Yogic practices consist of different components, i.e., yogic postures (asanas), breathing practices (pranayama), and meditation (Dharana and dhyana) have had some positive evidence on attention, executive functions, and memory among cognitive variables [14, 15]. A 2020 systemic review found 13 randomized controlled trials examining the impact of yoga on cognition and mental health [16]. These RCTs examined different domains of cognition, including executive function, memory, attention, and language, as well as depression, anxiety, stress, and mood and found some positive evidence in improving attention, executive functions, and memory of cognition. However, this review did not specifically look at adults with MCI or dementia when considering effects on specific cognitive domains. These studies were also limited by small number, with no limitations placed on the type, duration, and frequency of the intervention. A more rigorous meta-analysis examined yoga can serve as a preventative mind–body therapy for management of cognitive decline in older adults [17••]. Twelve studies, including 912 participants, were included, with eleven being RCTs. Results revealed significant beneficial effects on memory (Cohen’s d = 0.38), executive function (Cohen’s d = 0.40), and attention and processing speed (Cohen’s d = 0.33). No adverse effects were reported. Overall, yoga interventions for older adults were shown to be a safe, feasible, effective alternative practices for maintenance of cognitive function and prevention of cognitive decline particularly as effect sizes obtained were similar to those observed in RCTs testing the efficacy of cholinesterase inhibitors in individuals with similar level of cognitive impairment [17••].

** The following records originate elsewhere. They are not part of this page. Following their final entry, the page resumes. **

(* ===== verification/Vtable.v ===== *)
(** The tables for virtual calls ([klassVtable], oops/klassVtable). The size of a
    table is computed when its class is created, its entries are filled in when
    the class is linked. [Wild] is a read or write outside of the table, or a
    use of an empty entry. *)

From S2P Require Import Prelude Symbols FormatChecker ClassFileStream LoadedClass.
#[local] Open Scope Z_scope.
#[local] Open Scope check_scope.

Definition invalid_vtable_index : Z := -4.
Definition garbage_vtable_index : Z := -3.
Definition nonvirtual_vtable_index : Z := -2.
Definition VTABLE_TRANSITIVE_OVERRIDE_VERSION : Z := 51.
Definition vtableEntry_size : Z := 1.

(** The start of the machine, and the table of Object. *)
Record Universe : Type := mkUniverse {
  is_bootstrapping : bool;
  base_vtable_size : Z
}.

(** What is computed when a class is created: the length and the number of
    miranda methods. *)
Section vtable.
Variable address : Symbol -> Z.
Variable universe : Universe.
(** SystemDictionary::check_signature_loaders: the name of a type on which two
    loaders differ. *)
Variable check_signature_loaders : Symbol -> Loader -> Loader -> Outcome (option Symbol).
Variable heap : Heap.

Abbreviation klass := (klass_at heap).

(** ** Miranda methods *)

Definition is_miranda (m : methodOop) (class_methods : list methodOop) (super : option klassOop) : bool :=
  match find_method address class_methods (m_name m) (m_signature m) with
  | Some _ => false
  | None =>
      match super with
      | None => true
      | Some k =>
          match lookup_method address heap k (m_name m) (m_signature m) with
          | None => true
          | Some mo => is_private mo
          end
      end
  end.

(** A class with interfaces has a superclass. *)
Definition add_new_miranda (class_methods : list methodOop) (super : option klassOop)
    (list_of_current_mirandas : list methodOop) (im : methodOop) : list methodOop :=
  if existsb (same_method (m_name im) (m_signature im)) list_of_current_mirandas then list_of_current_mirandas
  else if is_miranda im class_methods super then
    match super with
    | Some sk =>
        match lookup_method_in_all_interfaces address heap sk (m_name im) (m_signature im) with
        | None => list_of_current_mirandas ++ [im]
        | Some _ => list_of_current_mirandas
        end
    | None => list_of_current_mirandas
    end
  else list_of_current_mirandas.

Definition add_new_mirandas_to_list (list_of_current_mirandas current_interface_methods class_methods : list methodOop)
    (super : option klassOop) : list methodOop :=
  fold_left (add_new_miranda class_methods super) current_interface_methods list_of_current_mirandas.

Definition get_mirandas (super : option klassOop) (class_methods : list methodOop) (local_interfaces : list klassOop)
    : list methodOop :=
  fold_left (fun mirandas ik =>
    let mirandas := add_new_mirandas_to_list mirandas (ik_methods (klass ik)) class_methods super in
    fold_left (fun mirandas sik => add_new_mirandas_to_list mirandas (ik_methods (klass sik)) class_methods super)
      (ik_transitive_interfaces (klass ik)) mirandas)
    local_interfaces [].

Definition get_num_mirandas (super : option klassOop) (class_methods : list methodOop) (local_interfaces : list klassOop) : Z :=
  zlength (get_mirandas super class_methods local_interfaces).

(** ** The size of a table *)

(** Whether some superclass has a method that the target overrides; the search
    goes on above the class of a method that cannot be overridden. *)
Fixpoint overrides_super (fuel : nat) (k : option klassOop) (target_method : methodOop) (classloader : Loader)
    (classname : Symbol) : bool :=
  match fuel, k with
  | S fuel', Some k' =>
      match lookup_method address heap k' (m_name target_method) (m_signature target_method) with
      | None => false
      | Some super_method =>
          let superk := klass (method_holder super_method) in
          if negb (is_static super_method) && negb (is_private super_method) &&
             is_override superk super_method classloader classname
          then true
          else overrides_super fuel' (ik_super superk) target_method classloader classname
      end
  | _, _ => false
  end.

Definition needs_new_vtable_entry (target_method : methodOop) (super : option klassOop) (classloader : Loader)
    (classname : Symbol) (class_flags : Z) : bool :=
  if has class_flags JVM_ACC_FINAL || is_final target_method || is_static target_method ||
     String.eqb (m_name target_method) object_initializer_name
  then false
  else
    match super with
    | None => true
    | Some sk =>
        if is_private target_method then true
        else if overrides_super (S sk) super target_method classloader classname then false
        else if has_miranda_methods (klass sk) then
          match lookup_method_in_all_interfaces address heap sk (m_name target_method) (m_signature target_method) with
          | Some _ => false
          | None => true
          end
        else true
    end.

Definition compute_vtable_size_and_num_mirandas (super : option klassOop) (methods : list methodOop) (class_flags : Z)
    (classloader : Loader) (classname : Symbol) (local_interfaces : list klassOop) : Z * Z :=
  let vtable_length := match super with None => 0 | Some sk => ik_vtable_length (klass sk) end in
  let vtable_length := fold_left (fun vtable_length mh =>
    if needs_new_vtable_entry mh super classloader classname class_flags then vtable_length + vtableEntry_size
    else vtable_length) methods vtable_length in
  let num_miranda_methods := get_num_mirandas super methods local_interfaces in
  let vtable_length := vtable_length + num_miranda_methods * vtableEntry_size in
  let vtable_length :=
    if is_bootstrapping universe && (vtable_length =? 0) then base_vtable_size universe else vtable_length in
  let vtable_length :=
    match super with
    | None => if negb (is_bootstrapping universe) && negb (vtable_length =? base_vtable_size universe)
              then base_vtable_size universe else vtable_length
    | Some _ => vtable_length
    end in
  (vtable_length, num_miranda_methods).

(** ** The entries of a table *)

Definition method_at (table : list (option methodOop)) (i : Z) : Outcome methodOop :=
  match zlookup table i with Some (Some m) => Return m | _ => Wild end.

Definition put_method_at (m : option methodOop) (index : Z) (table : list (option methodOop)) : Outcome (list (option methodOop)) :=
  match zlookup table index with Some _ => Return (zinsert table index m) | None => Wild end.

(** The words of the superclass are copied over the first words of the table. *)
Definition initialize_from_super (super : option klassOop) (table : list (option methodOop))
    : Outcome (list (option methodOop) * Z) :=
  match super with
  | None => Return (table, 0)
  | Some sk =>
      let superVtable := ik_vtable (klass sk) in
      if zlength superVtable <=? zlength table
      then Return (superVtable ++ drop (length superVtable) table, zlength superVtable) else Wild
  end.

(** From the class of the method in the table up to a class below one whose
    method at this index is overridden. The walk that ends at a class without a
    superclass answers with this class. *)
Fixpoint find_transitive_override (fuel : nat) (superk : klassOop) (vtable_index : Z) (target_loader : Loader)
    (target_classname : Symbol) : Outcome (option klassOop) :=
  match fuel, ik_super (klass superk) with
  | _, None => Return (Some superk)
  | O, Some _ => Wild
  | S fuel', Some supersuper =>
      let supersuperklass := klass supersuper in
      let ssVtable := ik_vtable supersuperklass in
      if vtable_index <? zlength ssVtable then
        super_method <-- method_at ssVtable vtable_index;
        if is_override supersuperklass super_method target_loader target_classname then Return (Some superk)
        else find_transitive_override fuel' supersuper vtable_index target_loader target_classname
      else Return None
  end.

(** The class through which the target overrides the method at the index. *)
Definition overridden_class (ik : instanceKlass) (super_method : methodOop) (i : Z) : Outcome (option klassOop) :=
  let super_klass := method_holder super_method in
  if is_override (klass super_klass) super_method (ik_class_loader ik) (ik_name ik) then Return (Some super_klass)
  else if VTABLE_TRANSITIVE_OVERRIDE_VERSION <=? ik_major_version ik
  then find_transitive_override super_klass super_klass i (ik_class_loader ik) (ik_name ik)
  else Return None.

(** The loaders of two classes must agree on the types of a signature. *)
Definition check_loaders (checkconstraints : bool) (signature : Symbol) (target_loader super_loader : Loader) (msg : string)
    : Outcome unit :=
  if checkconstraints && negb (target_loader =? super_loader) then
    failed_type_name <-- check_signature_loaders signature target_loader super_loader;
    match failed_type_name with
    | Some _ => Throw "java/lang/LinkageError" msg
    | None => Return tt
    end
  else Return tt.

(** The table, the index of the target and whether it needs a new entry. *)
Record Update : Type := mkUpdate {
  up_table : list (option methodOop);
  up_index : Z;
  up_allocate_new : bool
}.

Definition update_entry (k : klassOop) (target_method : methodOop) (checkconstraints : bool) (i : Z) (up : Update) : Outcome Update :=
  super_method <-- method_at (up_table up) i;
  if same_method (m_name target_method) (m_signature target_method) super_method then
    super_klass <-- overridden_class (klass k) super_method i;
    match super_klass with
    | Some super_klass =>
        check_loaders checkconstraints (m_signature target_method) (ik_class_loader (klass k))
          (ik_class_loader (klass super_klass))
          "loader constraint violation: when resolving overridden method";;;
        table <-- put_method_at (Some target_method) i (up_table up);
        Return (mkUpdate table i false)
    | None => Return up
    end
  else Return up.

Fixpoint update_entries (n : nat) (k : klassOop) (target_method : methodOop) (checkconstraints : bool) (i : Z) (up : Update)
    : Outcome Update :=
  match n with
  | O => Return up
  | S n' =>
      up <-- update_entry k target_method checkconstraints i up;
      update_entries n' k target_method checkconstraints (i + 1) up
  end.

Definition update_inherited_vtable (k : klassOop) (target_method : methodOop) (super_vtable_len : Z) (checkconstraints : bool)
    (table : list (option methodOop)) : Outcome Update :=
  if is_static target_method || String.eqb (m_name target_method) object_initializer_name
  then Return (mkUpdate table nonvirtual_vtable_index false)
  else
    let allocate_new := negb (ik_is_final (klass k) || is_final target_method) in
    match ik_super (klass k) with
    | None => Return (mkUpdate table nonvirtual_vtable_index allocate_new)
    | Some _ =>
        if is_private target_method then Return (mkUpdate table nonvirtual_vtable_index allocate_new)
        else update_entries (Z.to_nat super_vtable_len) k target_method checkconstraints 0
               (mkUpdate table nonvirtual_vtable_index allocate_new)
    end.

(** The table, the number of entries in use and the indices of the methods. *)
Record Linking : Type := mkLinking {
  lk_table : list (option methodOop);
  lk_initialized : Z;
  lk_indices : list Z
}.

Definition link_method (k : klassOop) (super_vtable_len : Z) (checkconstraints : bool) (lk : Linking) (mh : methodOop)
    : Outcome Linking :=
  up <-- update_inherited_vtable k mh super_vtable_len checkconstraints (lk_table lk);
  if up_allocate_new up then
    table <-- put_method_at (Some mh) (lk_initialized lk) (up_table up);
    Return (mkLinking table (lk_initialized lk + 1) (lk_indices lk ++ [lk_initialized lk]))
  else Return (mkLinking (up_table up) (lk_initialized lk) (lk_indices lk ++ [up_index up])).

Fixpoint for_methods {S M} (body : S -> M -> Outcome S) (methods : list M) (s : S) : Outcome S :=
  match methods with
  | [] => Return s
  | m :: rest => s' <-- body s m; for_methods body rest s'
  end.

Definition fill_in_miranda (lk : Linking) (m : methodOop) : Outcome Linking :=
  table <-- put_method_at (Some m) (lk_initialized lk) (lk_table lk);
  Return (mkLinking table (lk_initialized lk + 1) (lk_indices lk)).

Definition fill_in_mirandas (k : klassOop) (lk : Linking) : Outcome Linking :=
  for_methods fill_in_miranda (get_mirandas (ik_super (klass k)) (ik_methods (klass k)) (ik_local_interfaces (klass k))) lk.

(** The entries that are left over. *)
Fixpoint clear_rest (n : nat) (initialized : Z) (table : list (option methodOop)) : Outcome (list (option methodOop)) :=
  match n with
  | O => Return table
  | S n' => table <-- put_method_at None initialized table; clear_rest n' (initialized + 1) table
  end.

(** The table of a class and the indices of its methods. *)
Definition initialize_vtable (k : klassOop) (checkconstraints : bool) : Outcome (list (option methodOop) * list Z) :=
  let ik := klass k in
  if is_bootstrapping universe then Return (map (fun _ => None) (ik_vtable ik), ik_vtable_index ik)
  else
    r <-- initialize_from_super (ik_super ik) (ik_vtable ik);
    let '(table, super_vtable_len) := r in
    lk <-- for_methods (link_method k super_vtable_len checkconstraints) (ik_methods ik) (mkLinking table super_vtable_len []);
    lk <-- fill_in_mirandas k lk;
    table <-- clear_rest (Z.to_nat (zlength (lk_table lk) - lk_initialized lk)) (lk_initialized lk) (lk_table lk);
    Return (table, lk_indices lk).

(** ** Searching and checking a table *)

(** Interface methods in the table of a class. *)
Definition is_miranda_entry_at (table : list (option methodOop)) (i : Z) : Outcome bool :=
  m <-- method_at table i;
  Return (ik_is_interface (klass (method_holder m))).

Fixpoint miranda_from (n : nat) (table : list (option methodOop)) (name signature : Symbol) : Outcome Z :=
  match n with
  | O => Return invalid_vtable_index
  | S n' =>
      let i := Z.of_nat n' in
      miranda <-- is_miranda_entry_at table i;
      m <-- method_at table i;
      if miranda && same_method name signature m then Return i else miranda_from n' table name signature
  end.
Definition index_of_miranda (k : klassOop) (name signature : Symbol) : Outcome Z :=
  miranda_from (length (ik_vtable (klass k))) (ik_vtable (klass k)) name signature.

(** Redefined methods replace the old ones, wherever they occur. *)
Definition adjust_entry (old_method new_method : methodOop) (entry : option methodOop) : option methodOop :=
  if bool_decide (entry = Some old_method) then Some new_method else entry.
Definition adjust_method_entries (old_new : list (methodOop * methodOop)) (table : list (option methodOop))
    : list (option methodOop) :=
  fold_left (fun table p => map (adjust_entry (fst p) (snd p)) table) old_new table.

Definition verify_entry (k : klassOop) (entry : option methodOop) : bool :=
  match entry with
  | None => false
  | Some m => if ik_is_interface (klass (method_holder m)) then implements_interface heap k (method_holder m)
              else heap_is_subclass_of heap k (method_holder m)
  end.
Definition verify_against (entry super_entry : option methodOop) : bool :=
  match entry, super_entry with
  | Some m, Some vte => same_method (m_name vte) (m_signature vte) m
  | _, _ => false
  end.
Definition verify (k : klassOop) : bool :=
  let table := ik_vtable (klass k) in
  forallb (verify_entry k) table &&
  match ik_super (klass k) with
  | None => true
  | Some super =>
      let vt := ik_vtable (klass super) in
      (zlength vt <=? zlength table) && forallb (fun p => verify_against (fst p) (snd p)) (zip table vt)
  end.
End vtable.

More studies have evaluated the effects of Tai Chi on cognition. A recent 2020 meta-analysis analyzed the effects of Tai Chi on individuals aged 60 and old with mild cognitive impairment (MCI). This analysis included 11 RCTs showing Tai Chi could have moderate to significant benefits for global cognitive function (SMD = 0.35) in older adults with MCI, as suggested by previous studies [18••]. Regarding the specific domains of cognition, Tai Chi may improve to a small to medium or significant degree memory and learning (SMD = 0.37), mental speed and attention (SMD = 0.51), ideas, abstraction, figural creations, and mental flexibility (SMD = 0.29), and visuospatial perception (SMD = 0.29). More recently, a small feasibility study including 60 participants explored virtual reality-based Tai Chi interventions for older adults showed promising positive results of acceptance and promise for increased access and instruction with significant protective effect on abstract thinking and judgment, aerobic endurance, lower extremity endurance, balance, and gait speed but only the ability of abstract thinking and judgment was maintained for cognitive function in the VRTC group after 6 months [19]. Overall, Tai Chi produces low to moderate positive effects with low to minimal risk while being easily accessible and easy-to-learn.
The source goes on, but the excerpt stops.